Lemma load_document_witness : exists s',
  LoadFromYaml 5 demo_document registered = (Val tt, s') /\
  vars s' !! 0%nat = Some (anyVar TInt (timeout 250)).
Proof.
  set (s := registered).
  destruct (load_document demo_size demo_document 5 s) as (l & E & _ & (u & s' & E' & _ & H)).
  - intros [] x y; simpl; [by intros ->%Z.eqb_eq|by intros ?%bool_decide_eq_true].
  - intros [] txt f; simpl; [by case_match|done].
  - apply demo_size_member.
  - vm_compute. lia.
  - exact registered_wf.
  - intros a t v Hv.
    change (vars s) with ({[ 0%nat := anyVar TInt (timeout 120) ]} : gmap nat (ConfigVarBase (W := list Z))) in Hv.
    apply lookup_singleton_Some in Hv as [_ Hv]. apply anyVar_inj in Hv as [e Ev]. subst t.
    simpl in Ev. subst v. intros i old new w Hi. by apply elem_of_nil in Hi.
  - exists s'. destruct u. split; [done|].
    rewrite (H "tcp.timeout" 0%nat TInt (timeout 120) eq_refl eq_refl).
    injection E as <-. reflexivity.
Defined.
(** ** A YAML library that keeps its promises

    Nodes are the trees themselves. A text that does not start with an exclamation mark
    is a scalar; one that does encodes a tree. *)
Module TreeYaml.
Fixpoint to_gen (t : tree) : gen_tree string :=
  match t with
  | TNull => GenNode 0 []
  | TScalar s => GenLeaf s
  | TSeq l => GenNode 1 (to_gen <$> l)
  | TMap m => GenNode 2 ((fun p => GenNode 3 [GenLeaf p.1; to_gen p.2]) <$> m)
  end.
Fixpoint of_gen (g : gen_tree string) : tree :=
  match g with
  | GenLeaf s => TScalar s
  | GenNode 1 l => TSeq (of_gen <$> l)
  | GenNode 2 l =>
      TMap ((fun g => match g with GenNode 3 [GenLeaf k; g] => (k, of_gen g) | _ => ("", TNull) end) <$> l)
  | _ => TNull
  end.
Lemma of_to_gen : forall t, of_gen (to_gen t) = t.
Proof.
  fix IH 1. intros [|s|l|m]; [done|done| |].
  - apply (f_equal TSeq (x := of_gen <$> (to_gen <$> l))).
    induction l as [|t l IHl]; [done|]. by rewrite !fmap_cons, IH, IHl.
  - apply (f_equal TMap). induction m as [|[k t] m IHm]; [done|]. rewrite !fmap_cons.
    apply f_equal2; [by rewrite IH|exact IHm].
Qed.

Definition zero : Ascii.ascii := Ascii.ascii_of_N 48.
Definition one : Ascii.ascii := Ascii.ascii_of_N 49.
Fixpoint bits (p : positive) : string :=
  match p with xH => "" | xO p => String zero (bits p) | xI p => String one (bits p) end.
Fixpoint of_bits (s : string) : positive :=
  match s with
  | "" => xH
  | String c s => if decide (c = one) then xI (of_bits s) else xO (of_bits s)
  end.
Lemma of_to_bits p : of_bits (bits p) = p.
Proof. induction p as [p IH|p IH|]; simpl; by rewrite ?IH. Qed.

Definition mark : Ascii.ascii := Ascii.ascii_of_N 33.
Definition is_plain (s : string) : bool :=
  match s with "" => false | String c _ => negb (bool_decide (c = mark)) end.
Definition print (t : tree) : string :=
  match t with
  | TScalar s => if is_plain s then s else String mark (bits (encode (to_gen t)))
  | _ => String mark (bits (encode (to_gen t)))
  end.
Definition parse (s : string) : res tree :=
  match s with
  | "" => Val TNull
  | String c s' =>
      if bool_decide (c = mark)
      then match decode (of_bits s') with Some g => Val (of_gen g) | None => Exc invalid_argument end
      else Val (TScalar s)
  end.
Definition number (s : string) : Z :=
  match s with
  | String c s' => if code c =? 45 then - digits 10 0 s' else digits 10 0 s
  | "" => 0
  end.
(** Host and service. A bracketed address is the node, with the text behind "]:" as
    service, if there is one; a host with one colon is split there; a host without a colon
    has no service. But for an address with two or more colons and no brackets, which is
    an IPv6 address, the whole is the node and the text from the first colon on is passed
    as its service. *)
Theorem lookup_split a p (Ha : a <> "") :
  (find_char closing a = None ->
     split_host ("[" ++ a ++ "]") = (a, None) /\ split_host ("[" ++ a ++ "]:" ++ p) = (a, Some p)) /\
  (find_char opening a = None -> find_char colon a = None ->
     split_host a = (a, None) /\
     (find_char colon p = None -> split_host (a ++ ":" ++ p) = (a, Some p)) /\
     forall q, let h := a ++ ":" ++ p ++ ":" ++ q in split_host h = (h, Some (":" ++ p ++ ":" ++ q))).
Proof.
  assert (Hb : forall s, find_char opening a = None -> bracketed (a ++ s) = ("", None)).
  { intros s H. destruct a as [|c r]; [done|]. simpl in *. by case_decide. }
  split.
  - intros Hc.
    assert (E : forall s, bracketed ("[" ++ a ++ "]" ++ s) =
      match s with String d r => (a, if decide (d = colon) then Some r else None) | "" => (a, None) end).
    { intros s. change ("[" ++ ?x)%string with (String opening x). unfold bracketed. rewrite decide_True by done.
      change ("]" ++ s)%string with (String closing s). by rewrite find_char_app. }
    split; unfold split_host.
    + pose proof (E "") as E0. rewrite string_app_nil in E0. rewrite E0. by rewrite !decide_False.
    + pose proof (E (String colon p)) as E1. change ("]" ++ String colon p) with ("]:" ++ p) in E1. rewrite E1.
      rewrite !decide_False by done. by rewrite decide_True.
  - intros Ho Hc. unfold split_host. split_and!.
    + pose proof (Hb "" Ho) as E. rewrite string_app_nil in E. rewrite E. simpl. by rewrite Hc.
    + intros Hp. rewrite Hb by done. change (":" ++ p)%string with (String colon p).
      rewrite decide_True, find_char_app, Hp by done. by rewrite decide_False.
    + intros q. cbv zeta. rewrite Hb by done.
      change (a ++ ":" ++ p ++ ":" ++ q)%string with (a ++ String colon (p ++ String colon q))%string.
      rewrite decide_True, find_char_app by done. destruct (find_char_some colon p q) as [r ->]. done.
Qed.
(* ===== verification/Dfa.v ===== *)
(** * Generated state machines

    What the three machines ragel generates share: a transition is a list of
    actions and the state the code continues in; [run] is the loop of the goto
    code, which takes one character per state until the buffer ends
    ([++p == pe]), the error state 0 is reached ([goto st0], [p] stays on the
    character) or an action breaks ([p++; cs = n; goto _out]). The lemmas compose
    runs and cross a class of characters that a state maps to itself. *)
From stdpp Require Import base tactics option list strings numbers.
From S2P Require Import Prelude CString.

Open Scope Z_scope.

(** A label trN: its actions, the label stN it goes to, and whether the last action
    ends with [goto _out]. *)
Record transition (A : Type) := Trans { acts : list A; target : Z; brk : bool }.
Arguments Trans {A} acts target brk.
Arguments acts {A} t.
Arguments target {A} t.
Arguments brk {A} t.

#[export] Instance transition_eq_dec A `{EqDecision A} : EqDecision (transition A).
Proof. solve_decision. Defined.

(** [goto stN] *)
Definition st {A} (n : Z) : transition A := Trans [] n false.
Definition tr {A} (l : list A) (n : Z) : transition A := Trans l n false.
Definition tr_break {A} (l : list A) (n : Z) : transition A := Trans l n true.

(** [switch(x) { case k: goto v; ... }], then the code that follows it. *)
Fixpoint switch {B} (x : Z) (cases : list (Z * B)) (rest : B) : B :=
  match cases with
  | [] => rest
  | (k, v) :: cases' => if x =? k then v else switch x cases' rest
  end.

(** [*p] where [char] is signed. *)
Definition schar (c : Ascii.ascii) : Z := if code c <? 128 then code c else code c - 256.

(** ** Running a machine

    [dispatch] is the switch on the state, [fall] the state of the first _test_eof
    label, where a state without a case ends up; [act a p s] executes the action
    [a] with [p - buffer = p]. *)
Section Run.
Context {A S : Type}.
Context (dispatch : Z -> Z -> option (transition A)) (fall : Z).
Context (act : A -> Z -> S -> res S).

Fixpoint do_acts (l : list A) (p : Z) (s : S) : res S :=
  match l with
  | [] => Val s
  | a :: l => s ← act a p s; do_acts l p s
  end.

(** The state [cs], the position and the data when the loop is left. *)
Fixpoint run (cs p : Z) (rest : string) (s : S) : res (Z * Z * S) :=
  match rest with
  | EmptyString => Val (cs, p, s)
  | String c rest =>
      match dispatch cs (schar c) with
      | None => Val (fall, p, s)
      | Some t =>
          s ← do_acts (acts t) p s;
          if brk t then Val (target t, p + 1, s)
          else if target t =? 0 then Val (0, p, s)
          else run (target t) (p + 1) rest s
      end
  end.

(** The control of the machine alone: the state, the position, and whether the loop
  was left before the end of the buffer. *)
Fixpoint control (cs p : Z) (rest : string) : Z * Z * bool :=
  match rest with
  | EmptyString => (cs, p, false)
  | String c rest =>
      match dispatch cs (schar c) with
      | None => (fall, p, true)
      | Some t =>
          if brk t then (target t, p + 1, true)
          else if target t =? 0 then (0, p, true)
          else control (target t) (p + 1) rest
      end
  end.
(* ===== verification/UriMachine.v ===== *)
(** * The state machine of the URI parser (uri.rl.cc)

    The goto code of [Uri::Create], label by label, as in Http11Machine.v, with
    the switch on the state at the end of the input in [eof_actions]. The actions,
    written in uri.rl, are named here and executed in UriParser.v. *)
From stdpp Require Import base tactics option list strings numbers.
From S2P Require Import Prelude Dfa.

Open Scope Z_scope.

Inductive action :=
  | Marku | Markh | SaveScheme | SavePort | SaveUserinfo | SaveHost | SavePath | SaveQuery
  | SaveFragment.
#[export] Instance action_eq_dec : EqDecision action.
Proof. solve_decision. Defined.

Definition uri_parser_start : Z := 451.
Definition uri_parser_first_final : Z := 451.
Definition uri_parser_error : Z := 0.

**Activity**
Find the line with "Definition is_plain (s" in the material above. Reproduce it and each line after it up to and including the line with "(find_char colon p".

**Result of this task**
Definition is_plain (s : string) : bool :=
  match s with "" => false | String c _ => negb (bool_decide (c = mark)) end.
Definition print (t : tree) : string :=
  match t with
  | TScalar s => if is_plain s then s else String mark (bits (encode (to_gen t)))
  | _ => String mark (bits (encode (to_gen t)))
  end.
Definition parse (s : string) : res tree :=
  match s with
  | "" => Val TNull
  | String c s' =>
      if bool_decide (c = mark)
      then match decode (of_bits s') with Some g => Val (of_gen g) | None => Exc invalid_argument end
      else Val (TScalar s)
  end.
Definition number (s : string) : Z :=
  match s with
  | String c s' => if code c =? 45 then - digits 10 0 s' else digits 10 0 s
  | "" => 0
  end.
(** Host and service. A bracketed address is the node, with the text behind "]:" as
    service, if there is one; a host with one colon is split there; a host without a colon
    has no service. But for an address with two or more colons and no brackets, which is
    an IPv6 address, the whole is the node and the text from the first colon on is passed
    as its service. *)
Theorem lookup_split a p (Ha : a <> "") :
  (find_char closing a = None ->
     split_host ("[" ++ a ++ "]") = (a, None) /\ split_host ("[" ++ a ++ "]:" ++ p) = (a, Some p)) /\
  (find_char opening a = None -> find_char colon a = None ->
     split_host a = (a, None) /\
     (find_char colon p = None -> split_host (a ++ ":" ++ p) = (a, Some p)) /\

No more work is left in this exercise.